What about a bunch of spins with different $j$ values? Well, it makes sense to take the POV of a spin-$\frac{1}{2}$ on a higher spin, since $SU(2)$ rotations can act on any spin-$j$; but not the reverse. On the other hand, one can work in the symmeterized tensor representation of spin, and take the perspective of a single symmeterized spin-$\frac{1}{2}$ which is part of a larger spin state.
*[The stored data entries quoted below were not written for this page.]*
Lemma sweeping_scanned B T a s : sweeping B (T ++ [a]) s → (∀ id, id ∈ elements_of st a → object_done s id) → sweeping B T s.
Proof.
  intros [S1 S2 S3 S4 S5 S6 S7] Hd. split; try done.
  - intros b Hb. apply S4, elem_of_app. by left.
  - intros b id Hb Hn Hid. destruct (decide (b = a)) as [->|Hne]; [by apply Hd|]. apply (S5 b id Hb); [|done].
    intros [?|?%list_elem_of_singleton]%elem_of_app; done.
Qed.

Lemma scan_loop_ok B fuel : ∀ T s, sweeping B T s → (length T + unvisited s ≤ fuel)%nat →
  ∃ s', scan_loop st m fuel (T, s) = Ok s' ∧ sweeping B [] s' ∧ forward s s'.
Proof.
  induction fuel as [|fuel IH]; intros [|a T] s Hs Hfuel; cbn [scan_loop fst snd]; [by exists s|cbn in Hfuel; lia|by exists s|].
  assert (sweeping B (T ++ [a]) s) as Hs' by (eapply sweeping_ext; [|exact Hs]; intros b; rewrite elem_of_app, list_elem_of_singleton, elem_of_cons; tauto).
  assert (live_array a) as Ha by (apply (sg_arrays _ _ _ Hs), (sg_pending _ _ _ Hs); left).
  destruct (scan_objects_ok B [a] a (elements_of st a) T s Hs' Ha (λ _ Hid, Hid)) as [(A1 & A2 & A3 & A4) Hd].
  destruct (foldl _ (T, s) (elements_of st a)) as [T1 s1]. cbn [fst snd] in *.
  destruct (IH T1 s1) as (s' & E & Hs1 & Hf); [by eapply sweeping_scanned|cbn in Hfuel; lia|]. exists s'. split_and!; [done..|by etrans].
Qed.

Lemma scan_ok B body s : sweeping B [] s → live_root body →
  ∃ s', scan st m body s = Ok s' ∧ sweeping B [] s' ∧ forward s s' ∧ body ∈ sw_visited s'.
Proof.
  intros Hs Hr. unfold scan. pose proof (mark_queue_ok B [] body [] s Hs (ex_intro _ body (conj Hr (rtc_refl _ _)))) as Hp.
  destruct (push body ([], s)) as [T1 s1]. rewrite app_nil_r in Hp. destruct Hp as (P1 & P2 & P3 & _ & P5).
  destruct (scan_loop_ok B (array_fuel st) T1 s1 P1) as (s' & E & Hs' & Hf).
  - etrans; [exact P5|]. unfold array_fuel, unvisited. cbn [length]. apply Nat.le_trans with (base.size (dom (s_arrays st))); [|lia]. apply subseteq_size. set_solver.
  - exists s'. split_and!; [done|done|by etrans|by apply Hf].
Qed.

Lemma forget_bodies B s : sweeping B [] s → (∀ b, b ∈ B → b ∈ sw_visited s) → sweeping [] [] s.
Proof. intros [S1 S2 S3 S4 S5 S6 S7] HB. split; try done. intros p fn Hp Hfn. destruct (S6 p fn Hp Hfn) as [?|[?|?]]; auto. Qed.

Lemma drain_ok fuel : ∀ s, sweeping [] [] s → (unscanned s ≤ fuel)%nat →
  ∃ s', drain st m fuel s = Ok s' ∧ sweeping [] [] s' ∧ sw_queue s' = [] ∧ forward s s'.
Proof.
  induction fuel as [|fuel IH]; intros s Hs Hfuel; cbn [drain]; destruct (sw_queue s) as [|p queue] eqn:Eq.
  - by exists s.
  - unfold unscanned in Hfuel. rewrite Eq in Hfuel. cbn in Hfuel. lia.
  - by exists s.
  - assert (marked s p) as Hp by (apply (sg_queue _ _ _ Hs); rewrite Eq; left).
    destruct (js_at (p_functions m) p) as [fn|] eqn:Efn.
    2:{ exfalso. assert (is_Some (js_at (p_functions m) p)) as [? ?]; [|congruence]. apply js_at_is_Some.
        rewrite <- (sg_length _ _ _ Hs). by apply js_at_lt in Hp. }
    destruct (scan_ok [pf_body fn] (pf_body fn) (mkSweep (sw_live s) queue (sw_visited s))) as (s1 & E1 & Hs1 & Hf1 & Hb1).
    { destruct Hs as [S1 S2 S3 S4 S5 S6 S7]. split; cbn [sw_live sw_queue sw_visited]; try done.
      - intros q f Hq Hf. destruct (S6 q f Hq Hf) as [Hin|[?|Hin]]; [|by right; left|by apply not_elem_of_nil in Hin]. rewrite Eq in Hin.
        apply elem_of_cons in Hin as [->|?]; [|by left]. rewrite Efn in Hf. injection Hf as <-. do 2 right. left.
      - intros q Hq. apply S7. rewrite Eq. by right. }
    { do 2 right. exists p, fn. split_and!; [by apply (sg_runs _ _ _ Hs)|done|done]. }
    cbn [mbind result_bind]. rewrite E1. assert (unscanned s1 < unscanned s)%nat as Hlt.
    { eapply Nat.le_lt_trans; [apply Hf1|]. unfold unscanned. rewrite Eq. cbn [sw_queue sw_live length]. lia. }
    destruct (IH s1) as (s' & E' & Hs' & Hq' & Hf'); [|lia|].
    { eapply forget_bodies; [exact Hs1|]. by intros b ->%list_elem_of_singleton. }
    exists s'. split_and!; [exact E'|done|done|]. etrans; [|exact Hf']. destruct Hf1 as [F1 F2 F3]. split; [exact F1|exact F2|lia].
Qed.
(** ** The roots *)

(** A phase of the sweep that leaves handles marked and arrays scanned. *)
Definition phase (s s' : sweep) (hs roots : list Z) : Prop :=
  sweeping [] [] s' ∧ forward s s' ∧ (∀ h p, h ∈ hs → stands_for md h p → marked s' p) ∧ ∀ r, r ∈ roots → r ∈ sw_visited s'.

Lemma phase_refl s : sweeping [] [] s → phase s s [] [].
Proof. intros Hs. split_and!; [done|done|intros h p Hh; by apply not_elem_of_nil in Hh|intros r Hr; by apply not_elem_of_nil in Hr]. Qed.

Lemma phase_trans s s1 s2 hs hs' rs rs' : phase s s1 hs rs → phase s1 s2 hs' rs' → phase s s2 (hs ++ hs') (rs ++ rs').
Proof.
  intros (A1 & A2 & A3 & A4) (B1 & B2 & B3 & B4). split_and!; [done|by etrans| |].
  - intros h p [Hh|Hh]%elem_of_app Hp; [by eapply B2, A3|by eapply B3].
  - intros r [Hr|Hr]%elem_of_app; [by apply B2, A4|by apply B4].
Qed.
One interesting thing is that from such a POV, the rest of the spins may rearrange themselves into spin states with different $j$ values than you started with!

In [ ]:
import qutip as qt
import numpy as np
np.set_printoptions(precision=2)
from examples.magic import *

################################################################################################

def U_g(g):
    m = np.zeros((g.shape[0], g.shape[0]), dtype=complex)
    m[:,0] = g.full().T[0]
    return qt.Qobj(np.linalg.qr(m)[0])

def g_inv(g):
    d = g.shape[0]
    return U_g(g).dag()*qt.basis(d,0)

def pov(state, k):
    if k == 0:
        return state
    n = len(state.dims[0])
    d = state.dims[0][0]
    O = sum([qt.tensor(*[qt.identity(d) if j == 0 else \
                         g_inv(qt.basis(d,i))*qt.basis(d,i).dag() if j == k else \
                         U_g(qt.basis(d, i)) for j in range(n)])
                                       for i in range(d)])
    return qt.tensor_swap(O*state, (0, k))
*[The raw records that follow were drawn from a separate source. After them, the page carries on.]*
(* ===== verification/SourceMap.v ===== *)
(** Source maps, [src/emit/sourcemap.ts]: the Base64 VLQ codec, the decoder of
    the mappings text and [generateSourceMap].

    The sort of the entries is a stable insertion sort, which is what
    [Array.prototype.sort] computes for the comparison of offsets. *)

From Stdlib Require Import Sorting.Sorted.
From S2P Require Import Prelude.

Record SourcePos := mkPos { sp_file : jsstr; sp_line : Z; sp_column : Z }.
Record SourceMapEntry := mkEntry { sm_wasmOffset : Z; sm_sourcePos : SourcePos }.

Record SourceMapV3 := mkMap {
  map_version : Z;
  map_sources : list jsstr;
  map_sourcesContent : list (option jsstr);
  map_names : list jsstr;
  map_mappings : jsstr;
}.

(** * Base64 VLQ *)

Definition BASE64_CHARS : jsstr :=
  js "ABCDEFGHIJKLMNOPQRSTUVWXYZabcdefghijklmnopqrstuvwxyz0123456789+/".

(** [BASE64_CHARS[digit]]; the digits are below 64. *)
Definition base64_char (digit : Z) : Z :=
  match BASE64_CHARS !! Z.to_nat digit with Some c => c | None => 0 end.

(** [BASE64_CHARS.indexOf(char)] *)
Fixpoint index_of (c : Z) (s : jsstr) (i : Z) : Z :=
  match s with
  | [] => -1
  | x :: s' => if x =? c then i else index_of c s' (i + 1)
  end.

Fixpoint encodeVLQ_loop (fuel : nat) (vlq : Z) (encoded : jsstr) : result jsstr :=
  match fuel with
  | O => Err OutOfFuel
  | S f =>
      let digit := vlq .& 0x1f in
      let vlq := vlq .>>> 5 in
      let digit := if 0 <? vlq then digit .| 0x20 else digit in
      let encoded := encoded ++ [base64_char digit] in
      if 0 <? vlq then encodeVLQ_loop f vlq encoded else Ok encoded
  end.

(** Seven digits of five bits hold the 32 bits of [vlq]. *)
Definition encodeVLQ (value : Z) : result jsstr :=
  let vlq := if value <? 0 then (- value .<< 1) .| 1 else value .<< 1 in
  encodeVLQ_loop 7 vlq [].

(** The [while] loop, on the characters that are left; it returns the bits read
    and the rest of the text. *)
Fixpoint decodeVLQ_loop (encoded : jsstr) (vlq shift : Z) (continuation : bool)
  : result (Z * jsstr) :=
  match encoded with
  | c :: rest =>
      if continuation then
        let digit := index_of c BASE64_CHARS 0 in
        if digit =? -1 then throw EError (js "Invalid VLQ character: " ++ [c])
        else decodeVLQ_loop rest (vlq .| ((digit .& 0x1f) .<< shift)) (shift + 5)
               (negb (digit .& 0x20 =? 0))
      else Ok (vlq, encoded)
  | [] => Ok (vlq, [])
  end.

Definition decodeVLQ (encoded : jsstr) : result (Z * jsstr) :=
  r ← decodeVLQ_loop encoded 0 0 true;
  let isNegative := r.1 .& 1 =? 1 in
  let value := r.1 .>>> 1 in
  Ok (if isNegative then - value else value, r.2).

(** * Mappings *)

Definition semicolon : Z := 59.
Definition comma : Z := 44.

(** [while (remaining.length > 0)]; every turn consumes a character. *)
Fixpoint decode_segment (fuel : nat) (remaining : jsstr) (values : list Z) : result (list Z) :=
  match remaining with
  | [] => Ok values
  | _ =>
      match fuel with
      | O => Err OutOfFuel
      | S f =>
          r ← decodeVLQ remaining;
          decode_segment f r.2 (values ++ [r.1])
      end
  end.

Definition decode_part (part : jsstr) (segments : list (list Z)) : result (list (list Z)) :=
  values ← decode_segment (length part) part [];
  Ok (if bool_decide (0 < length values)%nat then segments ++ [values] else segments).

Definition decode_line (line : jsstr) (groups : list (list (list Z)))
  : result (list (list (list Z))) :=
  segments ← (if bool_decide (0 < length line)%nat
              then for_each (split_on comma line) decode_part [] else Ok []);
  Ok (groups ++ [segments]).

Definition decodeMappings (mappings : jsstr) : result (list (list (list Z))) :=
  for_each (split_on semicolon mappings) decode_line [].

(** * Generation *)

Fixpoint insert_entry (e : SourceMapEntry) (l : list SourceMapEntry) : list SourceMapEntry :=
  match l with
  | [] => [e]
  | x :: l' => if sm_wasmOffset e <? sm_wasmOffset x then e :: l else x :: insert_entry e l'
  end.

(** [[...entries].sort((a, b) => a.wasmOffset - b.wasmOffset)] *)
Definition sort_entries (l : list SourceMapEntry) : list SourceMapEntry :=
  foldl (λ acc e, insert_entry e acc) [] l.

(** The sources and their indices, in the order of first use. *)
Definition add_source (st : jsmap jsstr Z * list jsstr) (e : SourceMapEntry)
  : jsmap jsstr Z * list jsstr :=
  let '(sourceIndex, sources) := st in
  let file := sp_file (sm_sourcePos e) in
  if jm_has sourceIndex file then st
  else (jm_set sourceIndex file (Z.of_nat (length sources)), sources ++ [file]).

Definition build_sources (sorted : list SourceMapEntry) : jsmap jsstr Z * list jsstr :=
  foldl add_source ([], []) sorted.

Record deltas := mkDeltas {
  prevWasmOffset : Z; prevSourceIdx : Z; prevSourceLine : Z; prevSourceCol : Z }.

(** One turn of the segment loop.  Every file of the entries has an index, so
    the [None] branch is never taken. *)
Definition add_segment (sourceIndex : jsmap jsstr Z) (e : SourceMapEntry)
    (st : deltas * list jsstr) : result (deltas * list jsstr) :=
  let '(prev, segments) := st in
  match jm_get sourceIndex (sp_file (sm_sourcePos e)) with
  | None => Err OutOfFuel
  | Some srcIdx =>
      let wasmDelta := sm_wasmOffset e - prevWasmOffset prev in
      let srcIdxDelta := srcIdx - prevSourceIdx prev in
      let lineDelta := sp_line (sm_sourcePos e) - prevSourceLine prev in
      let colDelta := sp_column (sm_sourcePos e) - prevSourceCol prev in
      s1 ← encodeVLQ wasmDelta;
      s2 ← encodeVLQ srcIdxDelta;
      s3 ← encodeVLQ lineDelta;
      s4 ← encodeVLQ colDelta;
      Ok (mkDeltas (sm_wasmOffset e) srcIdx (sp_line (sm_sourcePos e)) (sp_column (sm_sourcePos e)),
          segments ++ [s1 ++ s2 ++ s3 ++ s4])
  end.

Definition generateSourceMap (entries : list SourceMapEntry)
    (sourcesContent : option (jsmap jsstr jsstr)) : result SourceMapV3 :=
  if bool_decide (length entries = 0)%nat then Ok (mkMap 3 [] [] [] [])
  else
    let sorted := sort_entries entries in
    let '(sourceIndex, sources) := build_sources sorted in
    let contentArray :=
      (λ s, match sourcesContent with Some m => jm_get m s | None => None end) <$> sources in
    r ← for_each sorted (add_segment sourceIndex) (mkDeltas 0 0 0 0, []);
    Ok (mkMap 3 sources contentArray [] (join_with [comma] r.2)).

(** * The VLQ codec *)

(** The Base64 digits of a number: five bits each, the continuation bit 32 on
    all but the last. *)
Fixpoint vlq_digits (n : nat) (v : Z) : list Z :=
  match n with
  | O => []
  | S n' => if v <? 32 then [v] else (v mod 32 + 32) :: vlq_digits n' (v / 32)
  end.

Lemma index_of_lookup c s i :
  0 ≤ i → index_of c s i = -1 ∨ (∃ j, index_of c s i = i + Z.of_nat j ∧ s !! j = Some c).
Proof.
  revert i. induction s as [|x s IH]; intros i Hi; simpl; [by left|].
  destruct (Z.eqb_spec x c) as [->|Hne].
  - right. exists 0%nat. split; [lia|done].
  - destruct (IH (i + 1)) as [->|(j & -> & Hj)]; [lia|by left|]. right. exists (S j).
    split; [lia|done].
Qed.

Lemma base64_inverse d : 0 ≤ d < 64 → index_of (base64_char d) BASE64_CHARS 0 = d.
Proof.
  intros Hd. assert (∀ n, (n < 64)%nat →
    index_of (base64_char (Z.of_nat n)) BASE64_CHARS 0 = Z.of_nat n) as H.
  { assert (forallb (λ n, index_of (base64_char (Z.of_nat n)) BASE64_CHARS 0 =? Z.of_nat n)
      (seq 0 64) = true) as Hall by (vm_compute; reflexivity).
    intros n Hn. apply Z.eqb_eq. rewrite forallb_forall in Hall. apply Hall.
    apply in_seq. lia. }
  specialize (H (Z.to_nat d)). rewrite Z2Nat.id in H by lia. apply H. lia.
Qed.

(** None of the digits' characters separates segments. *)
Lemma base64_no_separator d : 0 ≤ d < 64 → base64_char d ≠ comma ∧ base64_char d ≠ semicolon.
Proof.
  intros Hd. assert (forallb (λ c, negb (c =? comma) && negb (c =? semicolon)) BASE64_CHARS = true)
    as Hall by (vm_compute; reflexivity).
  unfold base64_char. destruct (lookup_lt_is_Some_2 BASE64_CHARS (Z.to_nat d)) as [c Hc].
  { change (length BASE64_CHARS) with 64%nat. lia. }
  rewrite Hc. rewrite forallb_forall in Hall. apply list_elem_of_lookup_2, list_elem_of_In, Hall in Hc.
  apply andb_true_iff in Hc as [H1%negb_true_iff%Z.eqb_neq H2%negb_true_iff%Z.eqb_neq]. done.
Qed.

Lemma encodeVLQ_loop_spec fuel v out :
  (0 < fuel)%nat → 0 ≤ v < 2 ^ 32 → v < 2 ^ (5 * Z.of_nat fuel) →
  ∀ w, w .& 0x1f = v mod 32 → w .>>> 5 = v / 32 →
  encodeVLQ_loop fuel w out = Ok (out ++ map base64_char (vlq_digits fuel v)).
Proof.
  revert v out. induction fuel as [|f IH]; intros v out Hp Hv Hf w Hw1 Hw2; [lia|].
  cbn [encodeVLQ_loop vlq_digits]. rewrite Hw1, Hw2. pose proof (Z.mod_pos_bound v 32 ltac:(lia)).
  destruct (Z.ltb_spec v 32) as [Hlt|Hge].
  - rewrite Z.div_small, Z.mod_small by lia. done.
  - assert (1 ≤ v / 32) by (apply Z.div_le_lower_bound; lia).
    destruct (Z.ltb_spec 0 (v / 32)); [|lia].
    rewrite js_or_20 by lia. assert (v / 32 < 2 ^ (5 * Z.of_nat f)) as Hb.
    { apply Z.div_lt_upper_bound; [lia|].
      replace (5 * Z.of_nat (S f)) with (5 + 5 * Z.of_nat f) in Hf by lia.
      rewrite Z.pow_add_r in Hf by lia. lia. }
    destruct f as [|f]; [simpl in Hb; lia|].
    assert (v / 32 < 2 ^ 32) by (apply Z.div_lt_upper_bound; lia).
    rewrite (IH (v / 32)); [by rewrite <- app_assoc|lia|lia|done| |].
    + apply (js_and_mask (v / 32) 5). lia.
    + apply (js_shru_spec (v / 32) 5); lia.
Qed.

(** The unsigned number that the text spells: the sign in the lowest bit. *)
Definition vlq_of (v : Z) : Z := if v <? 0 then 2 * - v + 1 else 2 * v.

Definition vlq_range (v : Z) : Prop := - 2 ^ 31 < v < 2 ^ 31.

Lemma vlq_of_range v : vlq_range v → 0 ≤ vlq_of v < 2 ^ 32.
Proof. unfold vlq_range, vlq_of. destruct (Z.ltb_spec v 0); lia. Qed.

(** The word [encodeVLQ] starts from is that number modulo 2^32. *)
Lemma vlq_word v : vlq_range v →
  to_uint32 (if v <? 0 then (- v .<< 1) .| 1 else v .<< 1) = vlq_of v.
Proof.
  intros Hv. pose proof (vlq_of_range v Hv) as Hr. unfold vlq_range, vlq_of in *.
  destruct (Z.ltb_spec v 0) as [Hn|Hp].
  - unfold js_or. rewrite js_shl_spec by lia. rewrite to_int32_idemp, to_int32_lor, to_uint32_int32.
    rewrite Z.lor_comm. rewrite (lor_disjoint 1 (- v) 1) by lia.
    rewrite to_uint32_small; lia.
  - rewrite js_shl_spec, to_uint32_int32, to_uint32_small by lia. lia.
Qed.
################################################################################################

def to_xyz(dm):
    return np.array([qt.expect(qt.sigmax(), dm),\
                     qt.expect(qt.sigmay(), dm),\
                     qt.expect(qt.sigmaz(), dm)])
def disp_subsystems(state):
    for i in range(len(state.dims[0])):
        p = state.ptrace(i)
        print("%d: e: %.3f | %s\n%s" % (i, qt.entropy_vn(p), to_xyz(p), p.full()))
    print()

################################################################################################

state = qt.tensor(qt.basis(2,0), qt.basis(3,2), qt.basis(3,1))

js = [(d-1)/2 for d in state.dims[0]]
S = qt.tensor(*[sym_spin(int(2*j)).dag() for j in js])
sym_state = repair(S*state)

states = [pov(sym_state, i) for i in range(len(sym_state.dims[0]))]
for i, s in enumerate(states):
    print("%d's POV:" % i)
    disp_subsystems(s)

Finally, it's worth mentioning that the idea of a "quantum reference frame" is often used in a related, but different sense. For example, suppose one wants to measure a spin-$\frac{1}{2}$ but lacks a reference frame for it, a set of $X, Y, Z$ directions. One could use, for example, a large spin-$j$ particle, in a coherent state with all the stars at the same location, as a reference. Since one lacks a frame of reference, all one can measure about the two particles is their total angular momentum, not any of the components of the angular momentum. By the Clebsch-Gordan decomposition, one will get a spin-$(j+\frac{1}{2})$ state or a spin-$(j-\frac{1}{2})$ state, each with a certain probability depending on the relative orientation of the spin-$\frac{1}{2}$ and the reference spin. And so one can try to deduce the relative orientation from these probabilities, perhaps of many different spins relative to the reference. But crucially, the more one employs the same big spin-$j$ as a reference, the more it degrades as a reference, until the probabilities don't tell you anything meaningful about the relative orientation. So that one models reference frames as a resource that can be exhausted.

And finally, naturally, there is a relationship to "covariant" physics, since in principle all reference frames are systems inside the universe.